Work request → When you reach the line with "(** A sub-item" in the data below, begin printing lines exactly, and stop once the line with "item_name : jsval;" has been printed.

▼

(** * catalog-sniper: a shallow embedding of [src/main.js]

    The program polls a cursor-paginated catalog API, drops the items whose
    id is already known for the output file, and writes the merged list back.

    Modelling decisions, all read off [src/main.js]:
    - JavaScript values that the code inspects (ids, names, sub-item types)
      are primitives, [jsval]; numbers are the integral ones.  On primitives
      the [SameValueZero] comparison of [Set.prototype.has] is plain equality.
    - Upstream payloads and persisted documents are taken at the schema the
      code reads: a payload has [data] and [nextPageCursor], an item has
      [id], [name], [bundledItems], a sub-item has [type] and [id].  A
      [data] array may also hold a [null], at which the callback throws.
    - A [Set] lives in a heap and is passed by reference, a plain object
      used as a dictionary is a [gmap], arrays are lists.
    - The network is a script: what every [https.get] of every [fetchJSON]
      call ends in.  Timers show up as [Sleep] events of the trace.
    - [None] from a computation means that the script says nothing about the
      next request (or that a reference dangles); JavaScript exceptions are
      explicit values.
    - Console output is not modelled. *)

From stdpp Require Import base option list gmap sets strings pretty.

Set Warnings "-clear-no-such-hyp".

Open Scope string_scope.
Open Scope list_scope.
Open Scope nat_scope.

(** ** JavaScript primitive values *)

Inductive jsval :=
| JUndefined
| JNull
| JBool (b : bool)
| JNum (n : Z)
| JStr (s : string).

#[global] Instance jsval_eq_dec : EqDecision jsval.
Proof. solve_decision. Defined.

Definition jsval_enc (v : jsval) : unit + (unit + (bool + (Z + string))) :=
  match v with
  | JUndefined => inl tt
  | JNull => inr (inl tt)
  | JBool b => inr (inr (inl b))
  | JNum n => inr (inr (inr (inl n)))
  | JStr s => inr (inr (inr (inr s)))
  end.

Definition jsval_dec (x : unit + (unit + (bool + (Z + string)))) : jsval :=
  match x with
  | inl _ => JUndefined
  | inr (inl _) => JNull
  | inr (inr (inl b)) => JBool b
  | inr (inr (inr (inl n))) => JNum n
  | inr (inr (inr (inr s))) => JStr s
  end.

#[global] Instance jsval_countable : Countable jsval.
Proof.
  apply (inj_countable' jsval_enc jsval_dec).
  intros []; reflexivity.
Defined.

(** [ToBoolean]: what [if (v)] and [v && ...] test. *)
Definition truthy (v : jsval) : bool :=
  match v with
  | JUndefined | JNull => false
  | JBool b => b
  | JNum n => negb (n =? 0)%Z
  | JStr s => negb (String.eqb s "")
  end.

(** ** Data model *)

(** A sub-item reference of an upstream item. *)
Record SubItem := mkSub {
  sub_type : jsval;
  sub_id : jsval;
}.

(** An upstream item; [item_bundledItems = None] when the field is absent
    or null. *)
Record CatalogItem := mkItem {
  item_id : jsval;
  item_name : jsval;
  item_bundledItems : option (list SubItem);
}.

(** A persisted record; [rec_bundledItems = None] when the object has no
    such field. *)
Record PersistedRecord := mkRecord {
  rec_id : jsval;
  rec_name : jsval;
  rec_bundledItems : option (gmap string (list jsval));
}.

(** ** Record construction (fetchAPI, lines 108-121) *)

(** [b.type !== "UserOutfit" && b.id] *)
Definition retained (b : SubItem) : bool :=
  bool_decide (sub_type b ≠ JStr "UserOutfit") && truthy (sub_id b).

(** The callback of [item.bundledItems.forEach]; the state is the object
    [bundled] and the local [counter]. *)
Definition addBundled (st : gmap string (list jsval) * nat) (b : SubItem)
  : gmap string (list jsval) * nat :=
  let '(bundled, counter) := st in
  if retained b then
    let key := pretty counter in
    let bucket := default [] (bundled !! key) in
    (<[key := bucket ++ [sub_id b]]> bundled, S counter)
  else (bundled, counter).

Definition bundle (bs : list SubItem) : gmap string (list jsval) * nat :=
  foldl addBundled (∅, 1) bs.

(** [const record = { id: item.id, name: item.name }; if (...) {...}] *)
Definition makeRecord (item : CatalogItem) : PersistedRecord :=
  let record := mkRecord (item_id item) (item_name item) None in
  match item_bundledItems item with
  | Some bs =>
      if bool_decide (length bs ≠ 0) then
        let bundled := (bundle bs).1 in
        if bool_decide (size bundled ≠ 0)
        then mkRecord (rec_id record) (rec_name record) (Some bundled)
        else record
      else record
  | None => record
  end.

(** ** The world the program runs in *)

(** Why [fetchJSON] rejects: the four [reject(...)] calls of the source. *)
Inductive fetch_error :=
| NetworkError (e : string)      (* [reject(e)] of the 'error' handler *)
| RequestTimeout                 (* [new Error("Request timeout")] *)
| HttpStatus (statusCode : Z)    (* [new Error(`HTTP ${res.statusCode}`)] *)
| JsonParseError.                (* [new Error("JSON parse error")] *)

(** A parsed response, an object; [payload_data = None] when [res.data] is
    missing or not an array. *)
Record Payload := mkPayload {
  payload_data : option (list CatalogItem);
  nextPageCursor : jsval;
}.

▲

Solution to this task →
(** A sub-item reference of an upstream item. *)
Record SubItem := mkSub {
  sub_type : jsval;
  sub_id : jsval;
}.

(** An upstream item; [item_bundledItems = None] when the field is absent
    or null. *)
Record CatalogItem := mkItem {
  item_id : jsval;
  item_name : jsval;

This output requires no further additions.